Scott Alexander of Slate Star Codex, recently revealed (and he has embraced this now) as Dr. Scott Siskind of Astral Codex Ten has built up a lot of credibility with me over the years on many subjects, and psychiatry is his specialty. Thus I am quite confident in passing along his review of the famous/notorious book The Body Keeps the Score, by the Dutch psychiatrist Bessel Van der Kolk. You won't need to read the book after reading the review. Van der Kolk is important in getting PTSD recognised as a legit diagnosis at all, both the military and child abuse forms. The VA wouldn't even listen to him in 1980, claiming that studying trauma had never shown any benefit to veterans. The idea was still that you should just tough it out, it would go away in time, it was the weak pre-existing personality of the vet, etc. But when your nightmares - over which you have no control - are depriving you of hours of sleep for years on end, that has powerful long-term effects. Just one example. Many symptoms can be managed by keeping yourself out of certain situations, but that does mean you have to limit your life in some way, and some costs are very high.
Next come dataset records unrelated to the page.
(** [${message ? `<p><strong>Message:</strong><br>${message}</p>` : ''}] *)
Definition message_line (message : jsval) : jsstring :=
  if truthy message
  then js "<p><strong>Message:</strong><br>" ++ ToString message ++ js "</p>"
  else [].

Definition mailOptions (b : Body) (date : Z) : Mail :=
  {| from := env_value (EMAIL_USER process_env);
     to := js_or (env_value (RECIPIENT_EMAIL process_env))
                 (JStr (js "hello@markgrow.com"));
     subject := js "New SEO Audit Request from " ++ ToString (name b);
     html :=
       line (js "<h2>New Contact Form Submission</h2>")
       ++ line (js "<p><strong>Name:</strong> " ++ ToString (name b) ++ js "</p>")
       ++ line (js "<p><strong>Email:</strong> " ++ ToString (email b) ++ js "</p>")
       ++ line (js "<p><strong>Website:</strong> " ++ ToString (website b) ++ js "</p>")
       ++ line (phone_line (phone b))
       ++ line (js "<p><strong>Service:</strong> "
                ++ ToString (js_or (service b) (JStr (js "Not specified")))
                ++ js "</p>")
       ++ line (message_line (message b))
       ++ line (js "<hr>")
       ++ line (js "<p><small>Submitted: " ++ toLocaleString date ++ js "</small></p>")
       ++ nl ++ indent12;
     replyTo := email b |}.

Definition confirmationEmail (b : Body) : Mail :=
  {| from := env_value (EMAIL_USER process_env);
     to := email b;
     subject := js "Thank you for your SEO audit request - MarkGrow";
     html :=
       line (js "<h2>Thank you, " ++ ToString (name b) ++ js "!</h2>")
       ++ line (js "<p>We've received your request for a free SEO audit. Our team will review your website (<strong>"
                ++ ToString (website b)
                ++ js "</strong>) and send you a comprehensive report within 24 hours.</p>")
       ++ line (js "<p>If you have any questions, feel free to reply to this email.</p>")
       ++ line (js "<hr>")
       ++ line (js "<p><strong>MarkGrow Team</strong><br>")
       ++ line (js "ROI-Driven SEO Services</p>")
       ++ nl ++ indent12;
     replyTo := JUndefined |}.

Definition missing_fields_response : Response :=
  res_status_json 400
    [("success", JBool false); ("error", JStr (js "Missing required fields"))]%string.

Definition invalid_email_response : Response :=
  res_status_json 400
    [("success", JBool false); ("error", JStr (js "Invalid email address"))]%string.

Definition success_response : Response :=
  res_json
    [("success", JBool true); ("message", JStr (js "Form submitted successfully"))]%string.

Definition server_error_response : Response :=
  res_status_json 500
    [("success", JBool false);
     ("error", JStr (js "Internal server error. Please try again later."))]%string.

(** What the [try] block does with the six fields once they are bound:
    the two checks, the two sends, the acknowledgement. *)
Definition submit_form_fields (b : Body) : M Response :=
  if negb (truthy (name b)) || negb (truthy (email b)) || negb (truthy (website b))
  then ret missing_fields_response
  else if negb (test emailRegex (ToString (email b)))
  then ret invalid_email_response
  else
    date <- new_Date ;;
    sendMail (mailOptions b date) ;;
    sendMail (confirmationEmail b) ;;
    ret success_response.

(** The body of the [try] block of [app.post('/api/submit-form', ...)]:
    [req.body] is destructured first, then the fields are handled. *)
Definition submit_form_try (req_body : option Body) : M Response :=
  b <- destructure req_body ;;
  submit_form_fields b.

(** [app.post('/api/submit-form', async (req, res) => { try ... catch ... })] *)
Definition submit_form_handler (req_body : option Body) : M Response :=
  try_catch (submit_form_try req_body)
    (fun error =>
       console_error (js "Form submission error:") error ;;
       ret server_error_response).

(** The handler on a request whose body was parsed into the object [b]. *)
Definition submit_form (b : Body) : M Response :=
  submit_form_handler (Some b).

(** [app.get('/health', (req, res) => ...)] *)
Definition health : M Response :=
  date <- new_Date ;;
  ret (res_json [("status", JStr (js "ok"));
                 ("timestamp", JStr (Date.toISOString date))]%string).

End Handlers.

(** ** Vocabulary of the specification *)

(** A field that holds a non-empty string. *)
Definition filled (v : jsval) : Prop := exists s, v = JStr s /\ s <> [].

(** A field that is missing ([undefined], or JSON [null]) or empty. *)
Definition missing_or_empty (v : jsval) : Prop :=
  v = JUndefined \/ v = JNull \/ v = JStr [].

(** The email field matches the address pattern. *)
Definition matches_address_pattern (v : jsval) : Prop :=
  test emailRegex (ToString v) = true.

(** A valid submission: the three required fields are non-empty and the
    email matches the address pattern. *)
Definition valid_submission (b : Body) : Prop :=
  filled (name b) /\ filled (email b) /\ filled (website b)
  /\ matches_address_pattern (email b).

(** The mail transport calls among some events, in order. *)
Fixpoint transport_calls (evs : list Event) : list Mail :=
  match evs with
  | [] => []
  | EvSendMail m _ :: evs' => m :: transport_calls evs'
  | EvConsoleError _ _ :: evs' => transport_calls evs'
  end.
(** * Satisfactory server hosting on AWS: the control handlers and the stack

    A shallow embedding of
    - [server-hosting/lambda/start.ts], [stop.ts] and [reboot.ts], the three
      Lambda handlers that start, stop and reboot the game server, and
    - [server-hosting/server-hosting-stack.ts], the CDK stack that declares
      the network placement, the security group, the instance, the saves
      bucket, the bootstrap commands and the optional control API.

    JavaScript values are finite trees; [JSON.stringify] is written out on
    them.  Code that has effects (the provider call, the console, the
    construct tree of the stack) runs in a small state-and-exception monad,
    so that a [throw] that escapes is a visible result. *)

From Stdlib Require Import Ascii.
From stdpp Require Import gmap strings list pretty.

Open Scope string_scope.
Open Scope Z_scope.

(** ** JavaScript values *)

(** Plain data, as the provider's client hands it to the handlers: the
    deserialised fields of an acknowledgment, or the own enumerable
    properties of an error object, in the order the object enumerates them.
    Numbers are the safe integers (status codes, state codes, retry counts);
    strings are sequences of bytes, the UTF-8 form of the text.  An object
    has no method, so no [toJSON] of its own.  Cyclic objects and BigInt
    values, the two kinds of value [JSON.stringify] refuses, are not trees of
    this type. *)
#[warnings="-register-all"]
Inductive JsValue : Type :=
| JsUndefined
| JsNull
| JsBool (b : bool)
| JsNumber (n : Z)
| JsString (s : string)
| JsArray (items : list JsValue)
| JsObject (props : list (string * JsValue)).

(** A value read where the source reads a possibly missing property. *)
Definition orUndefined (v : option string) : JsValue :=
  match v with
  | Some s => JsString s
  | None => JsUndefined
  end.

(** ** [JSON.stringify] *)

Module JSON.

Definition hexDigit (n : N) : ascii :=
  (if n <? 10 then ascii_of_N (48 + n) else ascii_of_N (87 + n))%N.

(** [\u00XX], the escape of a control character without a short form. *)
Definition unicodeEscape (c : ascii) : string :=
  let n := N_of_ascii c in
  "\u00" +:+ String (hexDigit (n / 16)) (String (hexDigit (n mod 16)) "").

(** One code unit of QuoteJSONString. *)
Definition quoteChar (c : ascii) : string :=
  let n := N_of_ascii c in
  (if n =? 8 then "\b"
   else if n =? 9 then "\t"
   else if n =? 10 then "\n"
   else if n =? 12 then "\f"
   else if n =? 13 then "\r"
   else if n =? 34 then "\" +:+ String c ""
   else if n =? 92 then "\\"
   else if n <? 32 then unicodeEscape c
   else String c "")%N.

Fixpoint quoteChars (s : string) : string :=
  match s with
  | EmptyString => ""
  | String c rest => quoteChar c +:+ quoteChars rest
  end.
(** * tc_viz: tropical-cyclone track loader and renderer

    A shallow embedding of the Python package [tc_viz] (modules
    [config], [ibtracs], [plot] and [cli]) together with the properties
    of the loader, the wind-radii geometry and the command line that the
    specification states.

    Conventions of the embedding.
    - A Python [float] is an exact rational or NaN ([pyfloat]); binary64
      rounding and the infinities are not represented, and no property
      below is one that holds only without rounding.
    - A [str] is a [string] whose characters are the code points below
      256; [str.upper], which leaves this range, belongs to the runtime.
    - A pandas [DataFrame] is its list of column labels and its list of
      rows; a row ([pd.Series]) is a finite map from labels to cells.
    - Drawing on a matplotlib/cartopy axes appends to the list of calls
      the axes has received; a Python exception is the [Raise] result.
    - Functions of pandas, cartopy and the Python runtime whose behaviour
      is not fixed by this repository are fields of the class [Runtime],
      among them whether cartopy accepts the extent it is asked to show;
      the files [pd.read_csv] can read are the parameter [read_csv] of the
      loader and of the command line.
    - [print] is not represented. *)

From Stdlib Require Import QArith Qround ZArith Lia Lqa Ascii String.
From stdpp Require Import gmap strings list pretty.

Local Open Scope Z_scope.

(** ** Python exceptions and results *)

Inductive exn : Type :=
| KeyError (key : string)
| IndexError
| ValueError
| TypeError
| ZeroDivisionError
| AttributeError
| OSError.

Inductive res (A : Type) : Type :=
| Ok (a : A)
| Raise (e : exn).
Arguments Ok {A} a.
Arguments Raise {A} e.

#[global] Instance res_ret : MRet res := fun _ a => Ok a.
#[global] Instance res_bind : MBind res := fun _ _ f m =>
  match m with Ok a => f a | Raise e => Raise e end.
#[global] Instance res_fmap : FMap res := fun _ _ f m =>
  match m with Ok a => Ok (f a) | Raise e => Raise e end.

Definition is_ok {A} (r : res A) : bool :=
  match r with Ok _ => true | Raise _ => false end.

(** [[f(x) for x in l]] where [f] may raise: the first exception wins. *)
Fixpoint map_res {A B} (f : A -> res B) (l : list A) : res (list B) :=
  match l with
  | [] => Ok []
  | x :: l' => y ← f x; ys ← map_res f l'; Ok (y :: ys)
  end.

(** ** Floats *)

Inductive pyfloat : Type :=
| NaN
| Fin (q : Q).

Definition float_lift2 (op : Q -> Q -> Q) (a b : pyfloat) : pyfloat :=
  match a, b with
  | Fin x, Fin y => Fin (op x y)
  | _, _ => NaN
  end.

Definition fadd : pyfloat -> pyfloat -> pyfloat := float_lift2 Qplus.
Definition fsub : pyfloat -> pyfloat -> pyfloat := float_lift2 Qminus.
Definition fmul : pyfloat -> pyfloat -> pyfloat := float_lift2 Qmult.

(** [a / b]: a zero divisor raises, NaN propagates. *)
Definition fdiv (a b : pyfloat) : res pyfloat :=
  match b with
  | Fin y => if Qeq_bool y 0 then Raise ZeroDivisionError
             else Ok (float_lift2 Qdiv a b)
  | NaN => Ok NaN
  end.

(** [x % m] on numbers: the result takes the sign of the divisor,
    [x - m * floor (x / m)]. *)
Definition py_mod (x m : Q) : Q :=
  (x - m * inject_Z (Qfloor (x / m)))%Q.

(** [a % b] on floats.  The divisor is the literal 360 at every call
    site, so the [ZeroDivisionError] of a zero divisor cannot occur. *)
Definition fmod : pyfloat -> pyfloat -> pyfloat := float_lift2 py_mod.

Definition float_eqb (a b : pyfloat) : bool :=
  match a, b with
  | Fin x, Fin y => Qeq_bool x y
  | _, _ => false
  end.

(** Equality of floats as numbers ([==] on the rationals); NaN is equal
    to nothing. *)
Definition float_eq (a b : pyfloat) : Prop :=
  match a, b with
  | Fin x, Fin y => (x == y)%Q
  | _, _ => False
  end.

Declare Scope float_scope.
Delimit Scope float_scope with F.
Bind Scope float_scope with pyfloat.
Notation "a + b" := (fadd a b) : float_scope.
Notation "a - b" := (fsub a b) : float_scope.
Notation "a * b" := (fmul a b) : float_scope.
Notation "a 'mod' b" := (fmod a b) : float_scope.

Definition of_int (z : Z) : pyfloat := Fin (inject_Z z).

(** ** Timestamps *)

Inductive datetime : Type :=
| NaT
| Timestamp (year month day hour minute second : Z).

Definition ts_fields (t : datetime) : option (list Z) :=
  match t with
  | NaT => None
  | Timestamp y mo d h mi s => Some [y; mo; d; h; mi; s]
  end.

Fixpoint lex_compare (a b : list Z) : comparison :=
  match a, b with
  | x :: a', y :: b' =>
      match Z.compare x y with Eq => lex_compare a' b' | c => c end
  | [], [] => Eq
  | [], _ :: _ => Lt
  | _ :: _, [] => Gt
  end.

(** [a >= b] and [a < b] on timestamps; any comparison with NaT is False. *)
Definition dt_ge (a b : datetime) : bool :=
  match ts_fields a, ts_fields b with
  | Some x, Some y => match lex_compare x y with Lt => false | _ => true end
  | _, _ => false
  end.

Definition dt_lt (a b : datetime) : bool :=
  match ts_fields a, ts_fields b with
  | Some x, Some y => match lex_compare x y with Lt => true | _ => false end
  | _, _ => false
  end.

(** ** Cells of a data frame *)

Inductive cell : Type :=
| CStr (s : string)
| CFloat (f : pyfloat)
| CInt (z : Z)
| CTime (t : datetime).

(** [v == s] for a string [s]. *)
Definition cell_eq_str (v : cell) (s : string) : bool :=
  match v with
  | CStr s' => bool_decide (s' = s)
  | _ => false
  end.

(** [pd.isna(v)] *)
Definition isna (v : cell) : bool :=
  match v with
  | CFloat NaN => true
  | CTime NaT => true
  | _ => false
  end.

(** ** Strings and the built-in conversions *)

Definition code (a : ascii) : Z := Z.of_N (N_of_ascii a).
So Van der Kolk deserves credit for that, but Siskind doesn't think his work over the last 20 years shines as brightly. Sisking has always needed a friendly editor, but he is thorough and the information is good.
I posted James Thompson's review of some research about trauma last weekend, with the thought that one's subjective impression of what trauma occurred is a stronger effect than both the extent of the actual trauma and the pre-existing personality of the victim, which have been the two primary foci of research until now. Thompson says "subjective impression" and Siskind says "schema," but I think there is a lot of shared meaning there. So as a first observation, we could say that The Schema Keeps the Score.
By the way I usually apologise for linking to Unz. It has some very good people, like Thompson and Steve Sailer. But it also is just chockablock full of antisemites, some of whom are very good at sounding measured and fact-based, but always come to the same conclusion about the Zionists regardless of the data. I would think they would find more welcome on left-wing sites at this point, but they clearly respond to much of the symbolism of the right, and they aren't noted for being flexible in their thinking. So it likely won't happen, no matter how much they hate the conservatives that just don't see the obvious about the Jews. There are also a lot of Russian apologists, some good , some just crazy. So. Sorry.
So I will just start with those two for now, before giving my own thoughts. I will be covering coherence therapy and touch on the somatic therapies in upcoming posts, adding in some things that occurred to me while reading all these. Plenty to keep you busy for a day or too, and much to think about on your long walks. Oh, I'm sorry. that's me, not you. Lost my head.